[Data shown]:
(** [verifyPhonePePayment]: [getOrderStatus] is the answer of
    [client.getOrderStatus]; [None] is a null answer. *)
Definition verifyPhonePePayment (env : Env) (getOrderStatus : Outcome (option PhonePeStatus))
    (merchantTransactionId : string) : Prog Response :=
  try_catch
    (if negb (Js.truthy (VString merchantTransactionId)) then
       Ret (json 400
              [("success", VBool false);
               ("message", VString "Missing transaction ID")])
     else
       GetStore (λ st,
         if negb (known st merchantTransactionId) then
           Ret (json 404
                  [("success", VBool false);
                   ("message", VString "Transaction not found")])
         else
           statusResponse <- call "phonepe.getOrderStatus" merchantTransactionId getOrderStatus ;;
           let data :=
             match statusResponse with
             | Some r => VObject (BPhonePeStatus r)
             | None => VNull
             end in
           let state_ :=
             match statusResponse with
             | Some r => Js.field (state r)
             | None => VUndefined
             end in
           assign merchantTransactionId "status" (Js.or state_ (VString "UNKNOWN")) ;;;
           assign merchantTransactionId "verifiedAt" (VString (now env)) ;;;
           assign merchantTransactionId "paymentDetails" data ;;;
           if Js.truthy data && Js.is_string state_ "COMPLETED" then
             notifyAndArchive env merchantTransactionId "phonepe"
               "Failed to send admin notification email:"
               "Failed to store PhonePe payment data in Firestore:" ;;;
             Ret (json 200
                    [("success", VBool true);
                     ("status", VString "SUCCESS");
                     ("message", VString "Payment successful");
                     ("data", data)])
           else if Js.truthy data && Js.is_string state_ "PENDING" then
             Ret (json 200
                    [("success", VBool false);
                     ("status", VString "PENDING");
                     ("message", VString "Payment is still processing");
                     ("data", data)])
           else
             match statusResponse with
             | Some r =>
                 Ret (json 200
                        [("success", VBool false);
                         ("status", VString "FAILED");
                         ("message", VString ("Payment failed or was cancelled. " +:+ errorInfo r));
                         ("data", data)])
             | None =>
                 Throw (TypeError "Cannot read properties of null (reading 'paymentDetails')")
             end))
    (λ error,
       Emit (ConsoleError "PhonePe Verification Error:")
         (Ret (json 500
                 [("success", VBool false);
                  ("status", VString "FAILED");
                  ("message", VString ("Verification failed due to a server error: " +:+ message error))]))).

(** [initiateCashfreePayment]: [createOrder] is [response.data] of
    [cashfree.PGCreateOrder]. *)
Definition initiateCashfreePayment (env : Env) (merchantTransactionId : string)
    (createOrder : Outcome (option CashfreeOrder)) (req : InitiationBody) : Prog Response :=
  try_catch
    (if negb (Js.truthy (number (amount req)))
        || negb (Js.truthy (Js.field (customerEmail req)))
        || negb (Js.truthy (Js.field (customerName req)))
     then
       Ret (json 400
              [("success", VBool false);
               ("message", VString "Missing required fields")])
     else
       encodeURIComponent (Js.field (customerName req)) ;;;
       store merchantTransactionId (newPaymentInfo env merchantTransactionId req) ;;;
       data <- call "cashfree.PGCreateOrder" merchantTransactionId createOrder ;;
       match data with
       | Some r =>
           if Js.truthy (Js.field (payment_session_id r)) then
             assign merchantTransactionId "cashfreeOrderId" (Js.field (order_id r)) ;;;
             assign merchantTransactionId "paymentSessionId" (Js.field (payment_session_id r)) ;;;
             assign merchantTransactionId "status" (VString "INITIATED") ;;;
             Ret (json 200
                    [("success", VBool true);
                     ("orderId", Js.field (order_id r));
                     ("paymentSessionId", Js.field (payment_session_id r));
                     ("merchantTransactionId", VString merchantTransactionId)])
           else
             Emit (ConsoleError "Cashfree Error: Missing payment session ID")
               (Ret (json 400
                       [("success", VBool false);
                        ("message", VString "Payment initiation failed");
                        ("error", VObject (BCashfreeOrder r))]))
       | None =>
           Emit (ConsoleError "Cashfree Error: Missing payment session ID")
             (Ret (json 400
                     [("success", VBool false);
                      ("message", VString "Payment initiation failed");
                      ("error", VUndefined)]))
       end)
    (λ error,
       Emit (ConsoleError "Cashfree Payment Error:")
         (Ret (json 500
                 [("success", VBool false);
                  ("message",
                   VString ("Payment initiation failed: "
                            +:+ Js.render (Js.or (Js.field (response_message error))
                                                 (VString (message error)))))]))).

* * *

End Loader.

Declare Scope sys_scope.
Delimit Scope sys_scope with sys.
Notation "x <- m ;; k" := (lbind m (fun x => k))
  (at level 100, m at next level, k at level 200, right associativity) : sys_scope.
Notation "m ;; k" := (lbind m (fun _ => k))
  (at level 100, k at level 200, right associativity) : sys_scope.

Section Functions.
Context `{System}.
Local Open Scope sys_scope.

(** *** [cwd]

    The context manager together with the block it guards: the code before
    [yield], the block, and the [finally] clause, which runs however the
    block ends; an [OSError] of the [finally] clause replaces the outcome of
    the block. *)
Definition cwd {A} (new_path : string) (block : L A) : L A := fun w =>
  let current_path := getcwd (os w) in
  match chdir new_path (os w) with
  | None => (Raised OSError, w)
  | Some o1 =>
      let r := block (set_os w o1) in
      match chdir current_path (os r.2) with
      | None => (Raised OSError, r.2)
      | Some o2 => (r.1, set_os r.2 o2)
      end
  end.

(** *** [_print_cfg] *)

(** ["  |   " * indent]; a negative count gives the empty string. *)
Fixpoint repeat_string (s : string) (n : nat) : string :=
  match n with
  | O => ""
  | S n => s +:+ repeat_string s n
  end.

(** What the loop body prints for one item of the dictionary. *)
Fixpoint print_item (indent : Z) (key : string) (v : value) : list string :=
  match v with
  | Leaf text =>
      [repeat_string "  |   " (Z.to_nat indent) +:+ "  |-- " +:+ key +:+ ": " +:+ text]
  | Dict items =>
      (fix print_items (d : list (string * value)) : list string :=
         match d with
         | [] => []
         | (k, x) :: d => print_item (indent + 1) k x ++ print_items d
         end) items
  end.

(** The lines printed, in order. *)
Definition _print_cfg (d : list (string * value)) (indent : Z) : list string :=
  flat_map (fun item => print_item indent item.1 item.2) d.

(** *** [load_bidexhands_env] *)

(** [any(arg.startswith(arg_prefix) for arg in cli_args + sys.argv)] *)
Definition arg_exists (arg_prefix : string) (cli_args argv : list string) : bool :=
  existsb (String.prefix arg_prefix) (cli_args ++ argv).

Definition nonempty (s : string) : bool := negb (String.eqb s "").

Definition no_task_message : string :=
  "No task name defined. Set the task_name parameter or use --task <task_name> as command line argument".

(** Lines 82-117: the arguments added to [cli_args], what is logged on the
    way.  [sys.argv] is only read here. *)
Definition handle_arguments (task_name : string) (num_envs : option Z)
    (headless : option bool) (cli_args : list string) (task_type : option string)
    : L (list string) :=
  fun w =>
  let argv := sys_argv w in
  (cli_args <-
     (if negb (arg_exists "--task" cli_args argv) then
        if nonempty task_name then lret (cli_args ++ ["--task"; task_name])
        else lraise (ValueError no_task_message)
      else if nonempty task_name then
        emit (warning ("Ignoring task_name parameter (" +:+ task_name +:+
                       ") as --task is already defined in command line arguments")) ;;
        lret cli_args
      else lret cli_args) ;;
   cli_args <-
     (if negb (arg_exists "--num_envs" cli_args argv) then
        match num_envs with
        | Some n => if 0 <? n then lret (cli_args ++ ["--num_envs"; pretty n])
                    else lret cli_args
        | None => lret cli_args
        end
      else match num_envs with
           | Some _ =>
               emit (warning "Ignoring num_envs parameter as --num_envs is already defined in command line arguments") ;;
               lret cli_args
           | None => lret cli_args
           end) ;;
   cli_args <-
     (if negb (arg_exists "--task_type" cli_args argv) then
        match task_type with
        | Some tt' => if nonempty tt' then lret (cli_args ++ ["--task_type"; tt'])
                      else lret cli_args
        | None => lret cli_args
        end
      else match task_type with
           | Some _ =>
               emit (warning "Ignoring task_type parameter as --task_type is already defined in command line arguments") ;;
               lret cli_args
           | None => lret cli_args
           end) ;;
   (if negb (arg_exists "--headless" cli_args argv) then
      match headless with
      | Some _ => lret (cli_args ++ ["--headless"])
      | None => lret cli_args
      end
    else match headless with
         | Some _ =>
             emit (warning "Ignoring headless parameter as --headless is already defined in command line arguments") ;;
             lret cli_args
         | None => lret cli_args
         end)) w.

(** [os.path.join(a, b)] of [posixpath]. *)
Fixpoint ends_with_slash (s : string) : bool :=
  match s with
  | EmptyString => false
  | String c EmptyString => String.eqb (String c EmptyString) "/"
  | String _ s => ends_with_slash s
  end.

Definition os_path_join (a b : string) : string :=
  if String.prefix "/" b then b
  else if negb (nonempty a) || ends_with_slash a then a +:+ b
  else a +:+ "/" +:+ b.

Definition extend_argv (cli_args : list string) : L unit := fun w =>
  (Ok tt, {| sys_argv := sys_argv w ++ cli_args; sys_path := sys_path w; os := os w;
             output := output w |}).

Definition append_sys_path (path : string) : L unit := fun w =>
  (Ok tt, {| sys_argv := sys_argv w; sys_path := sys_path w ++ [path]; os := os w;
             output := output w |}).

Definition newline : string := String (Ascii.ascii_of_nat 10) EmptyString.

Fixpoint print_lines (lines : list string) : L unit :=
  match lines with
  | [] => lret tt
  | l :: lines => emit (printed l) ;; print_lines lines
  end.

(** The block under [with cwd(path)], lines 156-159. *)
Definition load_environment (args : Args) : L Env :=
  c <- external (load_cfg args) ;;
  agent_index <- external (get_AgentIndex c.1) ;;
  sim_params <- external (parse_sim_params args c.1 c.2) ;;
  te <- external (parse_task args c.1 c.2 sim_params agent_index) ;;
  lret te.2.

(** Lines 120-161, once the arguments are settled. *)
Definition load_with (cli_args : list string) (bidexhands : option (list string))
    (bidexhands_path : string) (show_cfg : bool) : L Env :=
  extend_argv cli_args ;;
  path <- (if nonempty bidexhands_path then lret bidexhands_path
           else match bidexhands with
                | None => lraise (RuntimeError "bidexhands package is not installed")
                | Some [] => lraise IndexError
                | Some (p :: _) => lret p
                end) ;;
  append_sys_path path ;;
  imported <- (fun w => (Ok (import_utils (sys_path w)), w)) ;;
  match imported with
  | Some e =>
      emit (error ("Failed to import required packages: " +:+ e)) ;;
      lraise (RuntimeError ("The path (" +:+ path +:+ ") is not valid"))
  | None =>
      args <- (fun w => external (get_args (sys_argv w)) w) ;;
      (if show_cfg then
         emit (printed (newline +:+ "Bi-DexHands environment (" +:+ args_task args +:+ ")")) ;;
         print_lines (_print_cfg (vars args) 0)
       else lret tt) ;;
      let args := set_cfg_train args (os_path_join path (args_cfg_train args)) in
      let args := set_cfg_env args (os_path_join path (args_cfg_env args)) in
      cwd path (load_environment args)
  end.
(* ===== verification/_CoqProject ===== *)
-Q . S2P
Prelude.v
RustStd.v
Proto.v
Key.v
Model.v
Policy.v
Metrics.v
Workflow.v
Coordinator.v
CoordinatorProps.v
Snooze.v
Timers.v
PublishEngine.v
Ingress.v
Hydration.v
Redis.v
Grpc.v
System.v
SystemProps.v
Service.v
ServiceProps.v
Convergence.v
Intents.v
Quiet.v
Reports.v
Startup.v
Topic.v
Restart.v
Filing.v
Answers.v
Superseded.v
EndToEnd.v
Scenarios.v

...

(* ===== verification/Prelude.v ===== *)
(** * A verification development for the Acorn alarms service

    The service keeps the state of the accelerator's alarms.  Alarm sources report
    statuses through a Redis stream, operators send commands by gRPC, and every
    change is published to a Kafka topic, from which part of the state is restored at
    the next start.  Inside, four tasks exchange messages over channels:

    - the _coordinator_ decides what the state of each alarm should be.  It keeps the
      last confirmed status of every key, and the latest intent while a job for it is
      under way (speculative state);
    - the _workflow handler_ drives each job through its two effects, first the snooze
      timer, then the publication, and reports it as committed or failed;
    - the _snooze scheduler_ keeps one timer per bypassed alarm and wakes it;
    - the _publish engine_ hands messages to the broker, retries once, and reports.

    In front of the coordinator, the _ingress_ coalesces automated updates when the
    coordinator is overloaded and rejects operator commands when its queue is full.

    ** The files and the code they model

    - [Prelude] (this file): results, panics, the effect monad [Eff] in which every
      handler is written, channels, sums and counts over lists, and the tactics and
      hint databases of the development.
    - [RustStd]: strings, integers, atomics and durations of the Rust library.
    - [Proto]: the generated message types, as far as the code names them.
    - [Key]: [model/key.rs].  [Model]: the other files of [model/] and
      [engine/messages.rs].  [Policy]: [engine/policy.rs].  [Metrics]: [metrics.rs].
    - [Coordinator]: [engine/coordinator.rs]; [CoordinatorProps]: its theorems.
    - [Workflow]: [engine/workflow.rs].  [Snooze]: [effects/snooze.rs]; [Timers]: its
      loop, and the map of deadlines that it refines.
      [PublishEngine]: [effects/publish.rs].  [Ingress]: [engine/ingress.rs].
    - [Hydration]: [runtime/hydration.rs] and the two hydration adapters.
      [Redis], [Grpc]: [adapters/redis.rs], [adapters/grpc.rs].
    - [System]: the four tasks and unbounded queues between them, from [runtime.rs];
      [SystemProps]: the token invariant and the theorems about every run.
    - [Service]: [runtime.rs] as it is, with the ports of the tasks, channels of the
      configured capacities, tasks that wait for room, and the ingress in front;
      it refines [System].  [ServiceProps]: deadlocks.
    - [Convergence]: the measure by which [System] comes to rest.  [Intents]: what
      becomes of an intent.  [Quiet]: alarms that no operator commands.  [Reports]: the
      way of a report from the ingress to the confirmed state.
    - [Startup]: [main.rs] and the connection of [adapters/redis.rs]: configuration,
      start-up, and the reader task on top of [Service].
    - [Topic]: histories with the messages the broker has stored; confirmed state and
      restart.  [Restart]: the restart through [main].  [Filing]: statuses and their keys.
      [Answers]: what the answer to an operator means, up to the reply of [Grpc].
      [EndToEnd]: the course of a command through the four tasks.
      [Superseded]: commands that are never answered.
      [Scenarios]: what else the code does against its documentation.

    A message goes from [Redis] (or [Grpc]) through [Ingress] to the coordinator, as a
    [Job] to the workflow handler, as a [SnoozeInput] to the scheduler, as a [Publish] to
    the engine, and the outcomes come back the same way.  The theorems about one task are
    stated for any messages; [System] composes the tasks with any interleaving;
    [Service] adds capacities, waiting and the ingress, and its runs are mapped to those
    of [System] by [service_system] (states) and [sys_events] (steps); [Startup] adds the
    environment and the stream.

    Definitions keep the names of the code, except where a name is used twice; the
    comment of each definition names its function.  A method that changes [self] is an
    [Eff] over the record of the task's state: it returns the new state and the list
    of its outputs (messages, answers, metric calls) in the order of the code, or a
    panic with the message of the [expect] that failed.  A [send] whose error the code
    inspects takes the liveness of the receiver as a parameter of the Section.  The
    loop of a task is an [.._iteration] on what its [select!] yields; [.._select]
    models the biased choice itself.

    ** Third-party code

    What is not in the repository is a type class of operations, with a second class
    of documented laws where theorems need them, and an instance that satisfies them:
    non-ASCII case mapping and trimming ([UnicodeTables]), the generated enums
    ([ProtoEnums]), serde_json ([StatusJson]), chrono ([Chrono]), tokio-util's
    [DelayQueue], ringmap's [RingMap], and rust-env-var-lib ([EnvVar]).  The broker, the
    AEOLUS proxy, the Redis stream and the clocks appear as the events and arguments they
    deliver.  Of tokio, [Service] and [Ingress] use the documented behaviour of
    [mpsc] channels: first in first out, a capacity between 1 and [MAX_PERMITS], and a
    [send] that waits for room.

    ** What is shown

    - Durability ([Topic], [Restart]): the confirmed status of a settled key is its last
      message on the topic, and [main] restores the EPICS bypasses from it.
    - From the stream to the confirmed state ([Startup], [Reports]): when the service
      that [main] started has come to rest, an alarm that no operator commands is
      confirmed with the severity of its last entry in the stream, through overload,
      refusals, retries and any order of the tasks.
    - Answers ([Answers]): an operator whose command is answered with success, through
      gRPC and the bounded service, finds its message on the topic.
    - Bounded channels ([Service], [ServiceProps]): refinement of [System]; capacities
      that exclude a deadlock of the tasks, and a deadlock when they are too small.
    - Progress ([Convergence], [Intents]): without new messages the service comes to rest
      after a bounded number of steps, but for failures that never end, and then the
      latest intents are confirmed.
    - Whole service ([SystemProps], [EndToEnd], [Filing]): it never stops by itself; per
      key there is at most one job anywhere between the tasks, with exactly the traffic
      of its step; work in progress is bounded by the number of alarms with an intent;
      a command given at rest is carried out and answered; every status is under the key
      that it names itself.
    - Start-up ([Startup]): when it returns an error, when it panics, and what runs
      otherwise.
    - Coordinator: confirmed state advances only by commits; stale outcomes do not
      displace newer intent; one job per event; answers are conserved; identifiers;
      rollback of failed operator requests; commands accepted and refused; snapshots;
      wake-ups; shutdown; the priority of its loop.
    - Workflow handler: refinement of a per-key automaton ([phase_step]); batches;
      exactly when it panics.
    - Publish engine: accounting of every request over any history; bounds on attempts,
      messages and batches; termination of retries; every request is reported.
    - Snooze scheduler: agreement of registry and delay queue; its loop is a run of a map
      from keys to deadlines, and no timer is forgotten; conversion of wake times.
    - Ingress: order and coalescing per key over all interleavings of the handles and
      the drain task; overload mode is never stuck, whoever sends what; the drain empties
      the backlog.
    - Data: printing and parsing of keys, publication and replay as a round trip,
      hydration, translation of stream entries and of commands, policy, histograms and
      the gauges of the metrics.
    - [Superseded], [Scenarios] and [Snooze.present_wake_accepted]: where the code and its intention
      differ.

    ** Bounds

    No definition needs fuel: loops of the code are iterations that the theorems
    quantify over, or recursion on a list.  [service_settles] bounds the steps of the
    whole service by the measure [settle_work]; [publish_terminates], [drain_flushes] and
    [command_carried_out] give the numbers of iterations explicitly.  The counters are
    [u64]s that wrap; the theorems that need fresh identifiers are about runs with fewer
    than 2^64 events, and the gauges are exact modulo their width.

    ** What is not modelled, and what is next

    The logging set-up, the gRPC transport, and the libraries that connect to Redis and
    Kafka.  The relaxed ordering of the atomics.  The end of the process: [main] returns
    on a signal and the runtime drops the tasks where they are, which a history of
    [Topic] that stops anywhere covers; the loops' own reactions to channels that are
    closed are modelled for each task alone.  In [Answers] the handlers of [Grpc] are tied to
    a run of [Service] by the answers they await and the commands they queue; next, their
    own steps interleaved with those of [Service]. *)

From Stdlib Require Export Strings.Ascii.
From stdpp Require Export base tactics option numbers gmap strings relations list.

[Problem statement]:
In the material above, transcribe exactly the lines beginning at the one with "(** [verifyPhonePePayment]: [getOrderStatus]" and ending at the one with "to send admin", both included.

[Task response]:
(** [verifyPhonePePayment]: [getOrderStatus] is the answer of
    [client.getOrderStatus]; [None] is a null answer. *)
Definition verifyPhonePePayment (env : Env) (getOrderStatus : Outcome (option PhonePeStatus))
    (merchantTransactionId : string) : Prog Response :=
  try_catch
    (if negb (Js.truthy (VString merchantTransactionId)) then
       Ret (json 400
              [("success", VBool false);
               ("message", VString "Missing transaction ID")])
     else
       GetStore (λ st,
         if negb (known st merchantTransactionId) then
           Ret (json 404
                  [("success", VBool false);
                   ("message", VString "Transaction not found")])
         else
           statusResponse <- call "phonepe.getOrderStatus" merchantTransactionId getOrderStatus ;;
           let data :=
             match statusResponse with
             | Some r => VObject (BPhonePeStatus r)
             | None => VNull
             end in
           let state_ :=
             match statusResponse with
             | Some r => Js.field (state r)
             | None => VUndefined
             end in
           assign merchantTransactionId "status" (Js.or state_ (VString "UNKNOWN")) ;;;
           assign merchantTransactionId "verifiedAt" (VString (now env)) ;;;
           assign merchantTransactionId "paymentDetails" data ;;;
           if Js.truthy data && Js.is_string state_ "COMPLETED" then
             notifyAndArchive env merchantTransactionId "phonepe"
               "Failed to send admin notification email:"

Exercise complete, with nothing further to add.